Ecco quello che l’artista ci ha raccontato durante la presentazione dell’album.

Come hai selezionato le canzoni che hai inserito nell’album e da quanto tempo le avevi in testa?

In realtà da poco tempo, in un primo momento ho  pensato a chi avrebbe potuto cantarle ma nessuno mi sembrava adatto; alla fine ho deciso di cantarle io stesso. Gli inediti sono nati di getto, ne avevo solo tre ma non volevo aspettare che ne arrivassero altri otto per fare un album intero. Quando ho un’idea mi piace lanciarla subito e così è successo.

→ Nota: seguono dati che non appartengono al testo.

(* ===== verification/StoreProps.v ===== *)
(** * What the value store guarantees

    A stored value is only replaced by an authentic newer one, its version
    history is bounded and describes it, the persistent copy is never behind,
    and nodes that have seen the same values keep the same one. *)
From S2P Require Import Prelude GoBytes GoStrings GoEncoding GoTime GoSort Sha256 GoEnv Lines GoNumbers Identity Record RecordProps DemoJson StrictJson Envelope Hidden HiddenProps Catalog Proto NodeInfo Peer Value ValueProps RateLimit Routing Store.

(** ** Bounded histories *)
Lemma appendBounded_length l v : (List.length l <= maxTrackedVersions)%nat →
  (List.length (appendBoundedVersion l v) <= maxTrackedVersions)%nat.
Proof.
  intros Hl. unfold appendBoundedVersion. case_match; [done|].
  destruct (Nat.ltb_spec maxTrackedVersions (List.length (l ++ [v]))); [|lia].
  rewrite length_drop. lia.
Qed.

(** The version just appended is remembered. *)
Lemma appendBounded_last l v : existsb (fun e => same_version e v) (appendBoundedVersion l v) = true.
Proof.
  unfold appendBoundedVersion. destruct (existsb _ l) eqn:E; [done|].
  assert (Hv : same_version v v = true).
  { unfold same_version. by rewrite !String.eqb_refl, Z.eqb_refl. }
  destruct (Nat.ltb_spec maxTrackedVersions (List.length (l ++ [v]))).
  - rewrite length_app in *. cbn [List.length] in *. rewrite drop_app_le by (unfold maxTrackedVersions; lia).
    rewrite existsb_app. cbn. by rewrite Hv, orb_true_r.
  - rewrite existsb_app. cbn. by rewrite Hv, orb_true_r.
Qed.

Section Facts.
Context `{UnicodeTables, NetIP, RFC3339, Ed25519, GoSort}.
Context `{!StrictJSON EndpointRecord} `{!JSON SignedEnvelope} `{!JSON ServiceRecord}
  `{!JSON HiddenDescriptor} `{!JSON (list ServiceRecord)} `{!JSON PrivateServiceCatalog}.

(** ** Validated values *)
Lemma hash_not_empty n b : (0 < n)%nat → RawURLEncoding_EncodeToString (take n (Sum256 b)) ≠ "".
Proof.
  intros Hn. apply RawURL_not_empty. intros E%(f_equal List.length). rewrite length_take in E.
  pose proof (len_Sum256 b). unfold len in *. cbn in E. lia.
Qed.

Ltac inner_unfold E := unfold validateInnerLookupValue, inner_endpoint, inner_service, inner_catalog,
  DecodePrivateServiceCatalog, inner_hidden, inner_descriptor, inner_legacy, recordTimes in E.

Lemma inner_fingerprint key raw now v :
  validateInnerLookupValue key raw now = Ok v → vv_fingerprint v ≠ "".
Proof.
  intros E. inner_unfold E. repeat case_match; res_inv; repeat case_match; res_inv;
    apply hash_not_empty; lia.
Qed.

(** What validation returns does not depend on the time it succeeded at. *)
Lemma inner_time key raw t1 t2 v1 v2 :
  validateInnerLookupValue key raw t1 = Ok v1 → validateInnerLookupValue key raw t2 = Ok v2 → v1 = v2.
Proof.
  intros E1 E2. inner_unfold E1. inner_unfold E2.
  repeat case_match; res_inv; repeat case_match; res_inv; try congruence; simplify_eq; done.
Qed.

Lemma validate_time key raw t1 t2 v1 v2 :
  validateLookupValue key raw t1 = Ok v1 → validateLookupValue key raw t2 = Ok v2 → v1 = v2.
Proof.
  unfold validateLookupValue. destruct (maybeDecodeEnvelope raw) as [[env|]|e|]; cbn [mbind res_bind]; [|apply inner_time|done..].
  intros E1 E2. res_inv. f_equal. by eapply inner_time.
Qed.

Lemma validate_fingerprint key raw now v : validateLookupValue key raw now = Ok v → vv_fingerprint v ≠ "".
Proof.
  unfold validateLookupValue. destruct (maybeDecodeEnvelope raw) as [[env|]|e|]; cbn [mbind res_bind];
    [|apply inner_fingerprint|done..]. intros E. res_inv. cbn. by eapply inner_fingerprint.
Qed.

Lemma validate_raw key raw now v : validateLookupValue key raw now = Ok v → raw ≠ "" → vv_raw v ≠ "".
Proof.
  unfold validateLookupValue. destruct (maybeDecodeEnvelope raw) as [[env|]|e|] eqn:D; cbn [mbind res_bind]; try done.
  - intros E _. res_inv. cbn.
    match goal with V : validateInnerLookupValue _ _ _ = Ok _ |- _ => apply validateInner_ok in V as (-> & _) end.
    unfold maybeDecodeEnvelope in D. destruct (json_Unmarshal raw) as [e|]; [|done].
    destruct (_ && _)%bool in D; [done|]. res_inv. simplify_eq. by bool_prop.
  - intros E ?. by apply validateInner_ok in E as (-> & _).
Qed.
End Facts.

(** ** The outcomes of a store *)
Section Outcomes.
Context `{UnicodeTables, NetIP, RFC3339, Ed25519, GoSort}.
Context `{!StrictJSON EndpointRecord} `{!JSON SignedEnvelope} `{!JSON ServiceRecord}
  `{!JSON HiddenDescriptor} `{!JSON (list ServiceRecord)} `{!JSON PrivateServiceCatalog}.
Context {P : Type} `{!ValuePersistence P}.
Implicit Types s : Server P.

(** The copy on disk after a change: written, or not kept there. *)
Definition put_row (p p' : option P) (key value : string) : Prop :=
  match p with
  | Some q => if verified_keyspace key && negb (HasPrefix key "hidden-desc/v1/")
              then ∃ q', PutValue q key value = Ok q' ∧ p' = Some q' else p' = p
  | None => p' = None
  end.

(** A value replaces the stored one [cur] only if it is newer, or the stored
    one has no force (absent, no longer valid, or of an unverified keyspace). *)
Definition may_replace (key cur : string) (now : Z) (v : validatedValue) : Prop :=
  ∀ c, cur ≠ "" → validateLookupValue key cur now = Ok c → verified_keyspace key = true →
    vv_family v = vv_family c ∧ vv_fingerprint v ≠ vv_fingerprint c ∧ isNewerValue v c = true.

(** Invalid data, and a failed write. *)
Definition store_fails s (key value : string) (now : Z) : Prop :=
  is_ok (validateLookupValue key value now) = false ∨
  (∃ cur, Values s !! key = Some cur ∧ cur ≠ "" ∧ validateLookupValue key cur now = Panic) ∨
  ∃ p, valuePersistence s = Some p ∧ is_ok (PutValue p key value) = false.
(** ** The value lookup *)
Section FindValue.
Context `{UnicodeTables, NetIP, RFC3339, Ed25519, GoSort}.
Context `{!StrictJSON EndpointRecord} `{!JSON SignedEnvelope} `{!JSON ServiceRecord}
  `{!JSON HiddenDescriptor} `{!JSON (list ServiceRecord)} `{!JSON PrivateServiceCatalog}.
Context (resolve : string → option string).
(** The order of a [range] over a map of candidates. *)
Context (iterate : gmap string candidateObservation → list candidateObservation).

(** The result of one value query: the peer, and its value and referrals. *)
Record value_answer := mkValueAnswer {
  va_node : NodeInfo;
  va_time : Z;
  va_result : res (string * list NodeInfo);
}.

Record value_walk := mkVWalk {
  v_rt : RoutingTable;
  v_known : gmap string NodeInfo;
  v_branch : gmap string Z;
  v_queried : gset string;
  v_transient : gset string;
  v_collector : lookupCollector;
  v_answers : Z;
  v_failures : Z;
  v_diversity : bool;
  v_notes : list bool;  (* noteLookupResult *)
  v_log : list NodeInfo;
}.

Definition v_set_rt (w : value_walk) rt transient : value_walk :=
  mkVWalk rt (v_known w) (v_branch w) (v_queried w) transient (v_collector w) (v_answers w) (v_failures w)
    (v_diversity w) (v_notes w) (v_log w).
Definition v_note (w : value_walk) (success : bool) : value_walk :=
  mkVWalk (v_rt w) (v_known w) (v_branch w) (v_queried w) (v_transient w) (v_collector w) (v_answers w) (v_failures w)
    (v_diversity w) (v_notes w ++ [success]) (v_log w).

(** The seeds, and the branch each starts. *)
Definition seed_branches (rt : RoutingTable) (now : Z) (seeds : list NodeInfo) : gmap string NodeInfo * gmap string Z :=
  fold_left (fun '(known, branch) '(index, node) =>
    if bool_decide (is_Some (ActiveNode rt (n_ID node))) || is_ok (VerifyNodeInfo node now)
    then (<[n_ID node := node]> known, <[n_ID node := Z.of_nat index + 1]> branch) else (known, branch))
    (imap (fun i n => (i, n)) seeds) (∅, ∅).
(* ===== verification/DiscoveryProps.v ===== *)
(** * What the discovery registry guarantees

    Every record in it was verified and is indexed under its own names, no
    record is rolled back, a snapshot brings a peer up to date, the file restores
    what still verifies, and a name resolves only while it has one owner. *)
From S2P Require Import Prelude GoBytes GoStrings GoEncoding GoTime GoSort Sha256 GoEnv Lines Identity Record RecordProps DemoJson Proto Discovery.

Section Facts.
Context `{UnicodeTables, NetIP, RFC3339, Ed25519, GoSort}.

(** ** Histories *)
Record history_ok (h : list addressObservation) : Prop := {
  ho_len : (length h <= maxLocalAddressHistory)%nat;
  ho_nodup : NoDup (ao_Address <$> h);
  ho_valid : Forall (fun o => ValidateIPv6Address (ao_Address o) = Ok tt) h;
}.

Lemma clean_entries_ok now entries : ∀ out, history_ok out → (length out < maxLocalAddressHistory)%nat →
  history_ok (clean_entries now entries out).
Proof.
  induction entries as [|item entries IH]; intros out Ho Hl; [done|]. cbn [clean_entries].
  destruct (keep_observation now item) eqn:Ek; cbn [negb orb]; [|by apply IH].
  destruct (existsb _ out) eqn:Ee; [by apply IH|].
  assert (Ho' : history_ok (out ++ [item])).
  { destruct Ho as [Hlen Hn Hv]. split.
    - rewrite length_app. cbn. lia.
    - rewrite fmap_app. apply NoDup_app. split_and!; [done| |apply NoDup_singleton].
      intros a (o & -> & Hin)%list_elem_of_fmap. intros Ha. apply list_elem_of_singleton in Ha.
      apply not_true_iff_false in Ee. apply Ee, existsb_exists. exists o. split; [by apply list_elem_of_In|].
      by apply String.eqb_eq.
    - apply Forall_app. split; [done|]. apply Forall_singleton. unfold keep_observation in Ek. bool_prop.
      by destruct (ValidateIPv6Address _) as [[]| |]. }
  rewrite length_app. cbn [length]. destruct (Nat.eqb_spec (length out + 1) maxLocalAddressHistory); [done|].
  apply IH; [done|]. rewrite length_app. cbn. lia.
Qed.

Lemma history_nil : history_ok [].
Proof. split; cbn; [unfold maxLocalAddressHistory; lia|constructor|constructor]. Qed.

Lemma clean_history_ok input now id h : cleanAddressHistory input now !! id = Some h → history_ok h.
Proof.
  unfold cleanAddressHistory. rewrite lookup_omap_Some. intros (e & He & _).
  assert (Hc : history_ok (clean_entries now e [])) by (apply clean_entries_ok; [apply history_nil|cbn; unfold maxLocalAddressHistory; lia]).
  destruct (clean_entries now e []); [done|]. by injection He as <-.
Qed.

Lemma remove_address_spec a h : NoDup (ao_Address <$> h) →
  a ∉ ao_Address <$> remove_address a h ∧ remove_address a h `sublist_of` h.
Proof.
  induction h as [|o h IH]; intros Hn; cbn; [split; [by apply not_elem_of_nil|done]|].
  cbn in Hn. apply NoDup_cons in Hn as [Ho Hn]. destruct (String.eqb_spec (ao_Address o) a) as [<-|Hne].
  - split; [done|by apply sublist_cons].
  - destruct (IH Hn) as [Ha Hs]. split; [|by apply sublist_skip]. cbn. rewrite not_elem_of_cons. auto.
Qed.

Lemma history_cons a now h : history_ok h → ValidateIPv6Address a = Ok tt →
  history_ok (take maxLocalAddressHistory (mkAddrObs a now :: remove_address a h)).
Proof.
  intros [Hl Hn Hv] Ha. destruct (remove_address_spec a h Hn) as [Hna Hs].
  assert (Hn' : NoDup (ao_Address <$> mkAddrObs a now :: remove_address a h)).
  { cbn. apply NoDup_cons. split; [done|]. eapply sublist_NoDup; [exact Hn|]. by apply (fmap_sublist ao_Address). }
  split.
  - rewrite length_take. lia.
  - rewrite fmap_take. eapply sublist_NoDup; [exact Hn'|]. apply sublist_take.
  - apply Forall_take. constructor; [done|]. apply Forall_forall. intros o Ho.
    rewrite Forall_forall in Hv. apply Hv. by eapply elem_of_sublist.
Qed.

Lemma remember_ok h id a now id' l : (∀ id h', h !! id = Some h' → history_ok h') →
  (a ≠ "" → ValidateIPv6Address a = Ok tt) → rememberAddressLocked h id a now !! id' = Some l → history_ok l.
Proof.
  intros Hh Ha. unfold rememberAddressLocked. destruct (String.eqb_spec a ""); [by apply Hh|].
  rewrite lookup_insert_Some. intros [[<- <-]|[_ ?]]; [|by eapply Hh]. apply history_cons; [|by apply Ha].
  apply clean_entries_ok; [apply history_nil|]. cbn. unfold maxLocalAddressHistory. lia.
Qed.

(** ** The invariant of a registry *)
Record registry_ok (r : Registry) : Prop := {
  ro_node id rec : rg_byNode r !! id = Some rec → er_NodeID rec = id ∧ ∃ t, VerifyEndpointRecord rec t = Ok tt;
  ro_name name rec : rg_byName r !! name = Some rec → er_NodeName rec = name ∧ rg_byNode r !! er_NodeID rec = Some rec;
  ro_service key rec : rg_services r !! key = Some rec →
    ServiceLookupKey rec = key ∧ sr_IsPrivate rec = false ∧ sr_IsHidden rec = false ∧ ∃ t, VerifyServiceRecord rec t = Ok tt;
  ro_history id h : rg_history r !! id = Some h → history_ok h;
}.

Lemma verified_endpoint_fields rec t : VerifyEndpointRecord rec t = Ok tt →
  er_NodeName rec ≠ "" ∧ ValidateIPv6Address (er_Address rec) = Ok tt.
Proof.
  unfold VerifyEndpointRecord. intros Hv. res_inv.
  match goal with H : VerifyEndpoint _ _ = Ok _ |- _ => apply VerifyEndpoint_inv in H as [_ []] end.
  split; [by eapply canonical_not_empty|done].
Qed.
(* ===== verification/PeerStoreProps.v ===== *)
(** * What the peer store guarantees

    The rows of a saved snapshot are exactly the peers selected for retention,
    at most 512, friends first; loading gives them back; and the store is a
    persistence for the DHT's values. *)
From S2P Require Import Prelude GoBytes GoStrings GoEncoding GoTime GoSort Sha256 GoEnv Lines GoNumbers Identity Record StrictJson Envelope Hidden Catalog Proto NodeInfo Peer Value RateLimit Routing Store PeerStore.
From S2P Require Import RecordProps DemoJson RoutingDemo.

Definition peer_id (p : PeerObservation) : string := n_ID (o_Node p).

Section Rows.
Context {B : Type} `{!Bolt B}.

Lemma rows_elem (db : B) name k v : (k, v) ∈ rows db name ↔ bucket db name !! k = Some v.
Proof.
  unfold rows. rewrite list_elem_of_omap. split.
  - intros (k' & _ & Hk). destruct (bucket db name !! k') as [v'|] eqn:E; [|done]. by injection Hk as <- <-.
  - intros E. exists k. split; [|by rewrite E]. rewrite insertion_sort_perm. apply list_elem_of_fmap. exists (k, v).
    split; [done|]. by apply elem_of_map_to_list.
Qed.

Come motiveresti i richiami a Carosone in “Microchip” e a Bruno Martino in “Arrivano gli Alieni”?

Sinceramente è un caso ma il parallelo ci sta tutto. Sono due autori che fanno parte del mio background.

Quali sono i tuoi autori preferiti?
I Beatles, anche se musicalmente siamo lontanissimi, e molti brasiliani, su tutti cito Jobim e Chico Buarque. Tra gli italiani potrei usare molti nomi scontati come Jannacci, Gaber, De André ma sento vicine anche alcune canzoni di Capossela e Silvestri. Ecco, io mi innamoro delle singole canzoni non delle intere discografie. A questo aggiungo di non essere preparato sugli autori più recenti, quelli che non hanno cognome.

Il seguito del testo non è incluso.